Thanks for the help; good to see NetBackup isn't the source of the issue.

pinchaser's picture
Setup MPX and buffer. Send multipul streams. If you dont supply enough data to the drive the drive cant stream. If the drive does not stream it cant keep writing and therefor you cant get enough data onto tape.  I am getting over 400Gb on lto2 tapes (rate 200/400). LTO3 NEEDS ALOT OF DATA to stream (80mb/s) in order to maximize. If you are on Solaris, run iostat -xdn to watch the throughput to the drive. If you are not getting near that number than you are not providing enough data to the tape.
adminsatsno's picture

Hi Pinchaser,

I wonder if our SCSI interface isn't configured properly, then.  When I ran my dd if=/dev/zero test, I was watching the throughput using "iostat -l 1 -d st13 3".  At times it would be writing around 73MB/s, other times it would write at 55MB/s, and then for 20-30 seconds out of every ten minutes or so, it would drop all the way to zero.  It seemed to cycle between these three data rates.  I'm not sure why this happens; this was performed when NetBackup wasn't running at all (in fact, all NetBackup processes were terminated), and the server was otherwise completely idle.  The tapes still filled at 305-310GB.

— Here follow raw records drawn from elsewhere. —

(* ===== verification/Module.v ===== *)
(** * Loadable modules (module.c)

    The list of loaded modules, and what loading and unloading do with the dynamic
    linker, the class [Dl]: opening and closing an object, and the entry points an
    object may have, which run in the system's state.  An entry point that loads or
    unloads modules itself is not modelled. *)

From S2P Require Import Prelude.

#[local] Open Scope Z_scope.

Class Dl (W : Type) := {
  dlopen : bstr -> W -> option Z * W;
  dlclose : Z -> W -> bool * W;
  rr_module_init : Z -> option (W -> bool * W);
  rr_module_can_unload : Z -> option (W -> bool * W);
  rr_module_shutdown : Z -> option (W -> W);
  modexports : Z -> bool }.

(** [rr_module_t] *)
Record module := Mod { mod_path : bstr; mod_name : bstr; mod_events : bool; dlptr : Z }.

Definition PATH_MAX : nat := 4096.

(** [strstr(s, pattern)] finds something. *)
Fixpoint contains (pattern s : bstr) : bool :=
  bool_decide (take (length pattern) s = pattern) || match s with [] => false | _ :: s => contains pattern s end.

Definition concat_path (dir file : bstr) (suffix : option bstr) : bstr :=
  take (PATH_MAX - 1) (dir ++ B "/" ++ file ++ match suffix with Some s => B "." ++ s | None => [] end).

(** [cpath]: the value of path.modules. *)
Definition rr_find_module (cpath : option bstr) (name : bstr) : option bstr :=
  match cpath with
  | None => None
  | Some cpath => Some (if contains (B ".so") name then concat_path cpath name None else concat_path cpath name (Some (B "so")))
  end.

Definition rr_find_loaded_module (modules : list module) (name : option bstr) : option module :=
  match name with
  | None => None
  | Some name => match list_find (fun m => mod_name m = name) modules with Some (_, m) => Some m | None => None end
  end.

Section loader.
Context {W : Type} `{!Dl W}.

(** [ok]: [calloc] succeeds. *)
Definition rr_load_module (cpath name : option bstr) (ok : bool) (modules : list module) (w : W) : bool * list module * W :=
  match name with
  | None => (false, modules, w)
  | Some n =>
      match rr_find_loaded_module modules name with
      | Some _ => (true, modules, w)
      | None =>
          match rr_find_module cpath n with
          | None => (false, modules, w)
          | Some path =>
              match dlopen path w with
              | (None, w) => (false, modules, w)
              | (Some dp, w) =>
                  if negb ok then (false, modules, (dlclose dp w).2)
                  else
                    let '(good, w) := match rr_module_init dp with Some init => init w | None => (true, w) end in
                    if good : bool then (true, modules ++ [Mod path n (modexports dp) dp], w)
                    else (false, modules, (dlclose dp w).2)
              end
          end
      end
  end.

(** The modules before and after the first of a name. *)
Fixpoint unlink (modules : list module) (name : bstr) : option (list module * module * list module) :=
  match modules with
  | [] => None
  | m :: modules =>
      if streq (mod_name m) name then Some ([], m, modules)
      else '(a, x, b) ← unlink modules name; Some (m :: a, x, b)
  end.

Definition rr_unload_module (name : option bstr) (modules : list module) (w : W) : bool * list module * W :=
  match name with
  | None => (false, modules, w)
  | Some name =>
      match unlink modules name with
      | None => (false, modules, w)
      | Some (before, m, after) =>
          let '(can, w) := match rr_module_can_unload (dlptr m) with Some f => f w | None => (true, w) end in
          if negb can then (false, modules, w)
          else
            let w := match rr_module_shutdown (dlptr m) with Some f => f w | None => w end in
            let '(closed, w) := dlclose (dlptr m) w in
            (closed, before ++ after, w)
      end
  end.

End loader.

(** ** What they promise *)

(** How often an object is open; the entry points leave that alone. *)
Class DlLaws (W : Type) `{!Dl W} := {
  refs : W -> Z -> Z;
  open_refs path w h :
    refs (dlopen path w).2 h = refs w h + match (dlopen path w).1 with Some d => if h =? d then 1 else 0 | None => 0 end;
  close_refs d w h : refs (dlclose d w).2 h = refs w h - (if (dlclose d w).1 && (h =? d) then 1 else 0);
  init_refs d f w h : rr_module_init d = Some f -> refs (f w).2 h = refs w h;
  can_refs d f w h : rr_module_can_unload d = Some f -> refs (f w).2 h = refs w h;
  shutdown_refs d f w h : rr_module_shutdown d = Some f -> refs (f w) h = refs w h;
  (** An object that is open can be closed. *)
  close_open d w : 0 < refs w d -> (dlclose d w).1 = true }.

(** How many loaded modules hold an object. *)
Fixpoint held (modules : list module) (h : Z) : Z :=
  match modules with [] => 0 | m :: modules => (if h =? dlptr m then 1 else 0) + held modules h end.

Lemma held_app a b h : held (a ++ b) h = held a h + held b h.
Proof. induction a as [| m a IH]; cbn [app held]; [done |]. rewrite IH. lia. Qed.

Lemma held_nonneg a h : 0 <= held a h.
Proof. induction a as [| m a IH]; cbn [held]; [done |]. destruct (h =? dlptr m); lia. Qed.

Lemma unlink_spec modules name :
  match unlink modules name with
  | Some (a, m, b) => modules = a ++ m :: b /\ mod_name m = name
  | None => name ∉ map mod_name modules
  end.
Proof.
  induction modules as [| x modules IH]; cbn [unlink map]; [apply not_elem_of_nil |].
  destruct (streq (mod_name x) name) eqn:E; [apply streq_true in E; by split |]. apply streq_false in E.
  destruct (unlink modules name) as [[[a m] b] |]; cbn [mbind option_bind].
  - destruct IH as [-> Hm]. by split.
  - apply not_elem_of_cons. split; [congruence | done].
Qed.

Lemma find_loaded modules name :
  match rr_find_loaded_module modules (Some name) with
  | Some m => m ∈ modules /\ mod_name m = name
  | None => name ∉ map mod_name modules
  end.
Proof.
  unfold rr_find_loaded_module. destruct (list_find _ modules) as [[i m] |] eqn:E.
  - apply list_find_Some in E as (Hi & Hm & _). by apply list_elem_of_lookup_2 in Hi.
  - apply list_find_None in E. rewrite Forall_forall in E. intros (m & -> & Hm)%list_elem_of_fmap. by apply (E m Hm).
Qed.

Section laws.
Context {W : Type} `{DlLaws W}.

(** Names are distinct, and each object is open once for each module that holds it,
    above [w0]. *)
Definition accounted (w0 : W) (modules : list module) (w : W) : Prop :=
  NoDup (map mod_name modules) /\ forall h, refs w h = refs w0 h + held modules h.

Lemma load_accounted w0 cpath name ok modules w r modules' w' :
  rr_load_module cpath name ok modules w = (r, modules', w') -> (forall h, 0 <= refs w0 h) -> accounted w0 modules w ->
  accounted w0 modules' w' /\
  (r = true -> exists n m, name = Some n /\ m ∈ modules' /\ mod_name m = n) /\ (r = false -> modules' = modules).
Proof.
  intros Hl H0 [Hnd Hrefs]. unfold rr_load_module in Hl. destruct name as [n |]; [| by injection Hl as <- <- <-].
  pose proof (find_loaded modules n) as Hf. destruct (rr_find_loaded_module modules (Some n)) as [m |].
  { injection Hl as <- <- <-. split; [done |]. split; [| done]. intros _. by exists n, m. }
  destruct (rr_find_module cpath n) as [path |]; [| by injection Hl as <- <- <-].
  pose proof (open_refs path w) as Ho. destruct (dlopen path w) as [[dp |] w1]; cbn [fst snd] in Ho.
  2: { injection Hl as <- <- <-. split; [| done]. split; [done |]. intros h. rewrite Ho, Hrefs. lia. }
  assert (forall w2, (forall h, refs w2 h = refs w1 h) -> forall h, refs (dlclose dp w2).2 h = refs w0 h + held modules h) as Hclose.
  { intros w2 E h. rewrite close_refs, close_open.
    - rewrite E, Ho, Hrefs. cbn [andb]. lia.
    - rewrite E, Ho, Hrefs, Z.eqb_refl. pose proof (H0 dp). pose proof (held_nonneg modules dp). lia. }
  destruct ok; cbn [negb] in Hl; [| injection Hl as <- <- <-; split; [split; [done | by apply Hclose] | done]].
  assert (forall good w2, match rr_module_init dp with Some init => init w1 | None => (true, w1) end = (good, w2) -> forall h, refs w2 h = refs w1 h) as Hinit.
  { intros good w2. destruct (rr_module_init dp) as [f |] eqn:E; [| by intros [= _ <-]]. intros Hi h. pose proof (init_refs dp f w1 h E) as Hr. by rewrite Hi in Hr. }
  destruct (match rr_module_init dp with Some init => init w1 | None => (true, w1) end) as [good w2] eqn:Ei. specialize (Hinit _ _ eq_refl).
  destruct good; injection Hl as <- <- <-; [| by split; [split; [done | apply Hclose] |]].
  split; [split |].
  - rewrite map_app. apply NoDup_app. split; [done |]. split; [| by apply NoDup_singleton]. intros x Hx Hx2%list_elem_of_singleton. cbn in Hx2. by subst.
  - intros h. rewrite Hinit, Ho, Hrefs, held_app. cbn [held dlptr]. lia.
  - split; [| done]. intros _. eexists n, _. split; [done |]. split; [apply elem_of_app; right; by left | done].
Qed.

Lemma unload_accounted w0 name modules w r modules' w' :
  rr_unload_module name modules w = (r, modules', w') -> (forall h, 0 <= refs w0 h) -> accounted w0 modules w ->
  accounted w0 modules' w' /\
  (r = true -> exists n, name = Some n /\ n ∉ map mod_name modules' /\ (length modules' < length modules)%nat) /\ (r = false -> modules' = modules).
Proof.
  intros Hl H0 [Hnd Hrefs]. unfold rr_unload_module in Hl. destruct name as [n |]; [| by injection Hl as <- <- <-].
  pose proof (unlink_spec modules n) as Hu. destruct (unlink modules n) as [[[a m] b] |]; [| by injection Hl as <- <- <-]. destruct Hu as [-> Hname].
  assert (forall can w1, match rr_module_can_unload (dlptr m) with Some f => f w | None => (true, w) end = (can, w1) -> forall h, refs w1 h = refs w h) as Hcan.
  { intros can w1. destruct (rr_module_can_unload (dlptr m)) as [f |] eqn:E; [| by intros [= _ <-]]. intros Hi h. pose proof (can_refs _ f w h E) as Hr. by rewrite Hi in Hr. }
  destruct (match rr_module_can_unload (dlptr m) with Some f => f w | None => (true, w) end) as [can w1]. specialize (Hcan _ _ eq_refl).
  destruct can; cbn [negb] in Hl; [| injection Hl as <- <- <-; split; [split; [done | intros h; by rewrite Hcan] | done]].
  set (match rr_module_shutdown (dlptr m) with Some f => f w1 | None => w1 end) as w2 in Hl.
  assert (forall h, refs w2 h = refs w0 h + held (a ++ m :: b) h) as Hw2.
  { intros h. rewrite <- Hrefs, <- Hcan. unfold w2. destruct (rr_module_shutdown (dlptr m)) as [f |] eqn:E; [| done]. by apply (shutdown_refs (dlptr m)). }
  pose proof (close_refs (dlptr m) w2) as Hcl. rewrite close_open in Hcl.
  2: { rewrite Hw2, held_app. cbn [held]. rewrite Z.eqb_refl. pose proof (H0 (dlptr m)). pose proof (held_nonneg a (dlptr m)). pose proof (held_nonneg b (dlptr m)). lia. }
  assert ((dlclose (dlptr m) w2).1 = true) as Hok.
  { apply close_open. rewrite Hw2, held_app. cbn [held]. rewrite Z.eqb_refl. pose proof (H0 (dlptr m)). pose proof (held_nonneg a (dlptr m)). pose proof (held_nonneg b (dlptr m)). lia. }
  destruct (dlclose (dlptr m) w2) as [closed w3]. cbn [fst snd] in *. subst closed. injection Hl as <- <- <-.
  rewrite map_app in Hnd. cbn [map] in Hnd. apply NoDup_app in Hnd as (Ha & Hab & Hmb). apply NoDup_cons in Hmb as [Hm Hb].
  split; [split |].
  - rewrite map_app. apply NoDup_app. split; [done |]. split; [| done]. intros x Hx Hx2. apply (Hab x Hx). by right.
  - intros h. rewrite Hcl, Hw2, !held_app. cbn [held andb]. lia.
  - split; [| done]. intros _. exists n. split; [done |]. rewrite map_app, elem_of_app, !length_app. cbn [length]. split; [| lia].
    intros [Hin | Hin]; [apply (Hab n Hin); rewrite Hname; by left | by rewrite <- Hname in Hin].
Qed.

(** What is done with the list, with any names and outcomes. *)
Inductive change : list module * W -> list module * W -> Prop :=
  | change_load cpath name ok modules w r modules' w' :
      rr_load_module cpath name ok modules w = (r, modules', w') -> change (modules, w) (modules', w')
  | change_unload name modules w r modules' w' : rr_unload_module name modules w = (r, modules', w') -> change (modules, w) (modules', w').

(** In every history of loading and unloading, with failures at any point, no name is
    loaded twice, and the linker has each object open exactly as often as there are
    loaded modules that hold it: none is left open by a load that failed, and none is
    closed under a module that is loaded. *)
Theorem modules_accounted w0 modules w :
  (forall h, 0 <= refs w0 h) -> rtc change ([], w0) (modules, w) ->
  NoDup (map mod_name modules) /\ forall h, refs w h = refs w0 h + held modules h.
Proof.
  intros H0 Hrtc. enough (forall a b, rtc change a b -> accounted w0 a.1 a.2 -> accounted w0 b.1 b.2) as Hinv.
  { apply (Hinv _ _ Hrtc). split; [by apply NoDup_nil | intros h; cbn; lia]. }
  intros a b Hab. induction Hab as [| a b c Hab _ IH]; [done |]. intros Ha. apply IH. clear IH.
  destruct Hab as [cpath name ok ms v r ms' v' Hl | name ms v r ms' v' Hl].
  - by destruct (load_accounted w0 _ _ _ _ _ _ _ _ Hl H0 Ha).
  - by destruct (unload_accounted w0 _ _ _ _ _ _ Hl H0 Ha).
Qed.

End laws.

(** ** A linker to try it on: objects are their paths' lengths *)

#[export] Instance counting_dl : Dl (Z -> Z) := {|
  dlopen path w := (Some (Z.of_nat (length path)), fun h => w h + (if h =? Z.of_nat (length path) then 1 else 0));
  dlclose d w := (0 <? w d, fun h => w h - (if (0 <? w d) && (h =? d) then 1 else 0));
  rr_module_init d := if Z.even d then Some (fun w => (false, w)) else None;
  rr_module_can_unload _ := None;
  rr_module_shutdown _ := None;
  modexports _ := true |}.

#[export] Instance counting_laws : DlLaws (Z -> Z).
Proof.
  refine {| refs w := w |}; cbn; try done.
  - intros d f w h. destruct (Z.even d); [| done]. by intros [= <-].
  - intros d w Hw. by apply Z.ltb_lt.
Defined.

(** The first load fails in its init hook, the second succeeds. *)
Theorem modules_accounted_witness :
  let s1 := rr_load_module (Some (B "/lib")) (Some (B "ab.so")) true [] (fun _ => 0) in
  let s2 := rr_load_module (Some (B "/lib")) (Some (B "a.so")) true s1.1.2 s1.2 in
  NoDup (map mod_name s2.1.2) /\ refs s2.2 9 = 1.
Proof.
  intros s1 s2. destruct (modules_accounted (fun _ => 0) s2.1.2 s2.2) as [H1 H2].
  - intros h. exact (Z.le_refl 0).
  - eapply rtc_l; [apply (change_load (Some (B "/lib")) (Some (B "ab.so")) true _ _ s1.1.1 s1.1.2 s1.2); reflexivity |].
    eapply rtc_l; [| apply rtc_refl]. apply (change_load (Some (B "/lib")) (Some (B "a.so")) true _ _ s2.1.1 s2.1.2 s2.2). reflexivity.
  - split; [exact H1 |]. rewrite (H2 9). reflexivity.
Defined.

(** A name that has ".so" anywhere gets no suffix. *)
Example no_suffix : rr_find_module (Some (B "/lib")) (B "x.sound") = Some (B "/lib/x.sound").
Proof. reflexivity. Qed.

Normally I do multiplex four streams at a time.  I have a monthly full backup starting tonight, so I'll watch the iostats as it progresses.  I do doubt that I'll see a steady 80MB/s.

NBU4client's picture

hi all,

 

good day.

we have NBu 5.5 and have software compression enabled.

The tape native capacity is 400 GB, but writes to max of 250 GB only.

 

Will compression cause any issue??

We have been struggling for the past 1 week.

 

your help will be greatly appreciated.

 

thanks :-)

adminsatsno's picture

Hi,

 

In my case, it turned out to be a bad drive.  As soon as the drive was replaced, we consistently filled our tapes to 100%.

 

In your case, you may not be streaming data to the drive quickly enough.  Software compression is a CPU-intensive operation that is performed on the client.  If you have several clients, try multiplexing so more than one stream is written to tape at a time.  If you only have one or two clients, try hardware compression instead of software compression; let the tape drive compress the data.  And if your data is inherently non-compressable like ours was, don't use compression at all.

 

Try some of the tests we went through in this thread with no hardware compression enabled; see if you're able to fill a tape to its expected capacity with "dd if=/dev/zero of=... bs=1024".  If that doesn't fill the tape, then you have a problem with your SCSI bus, the tape drive, or the media.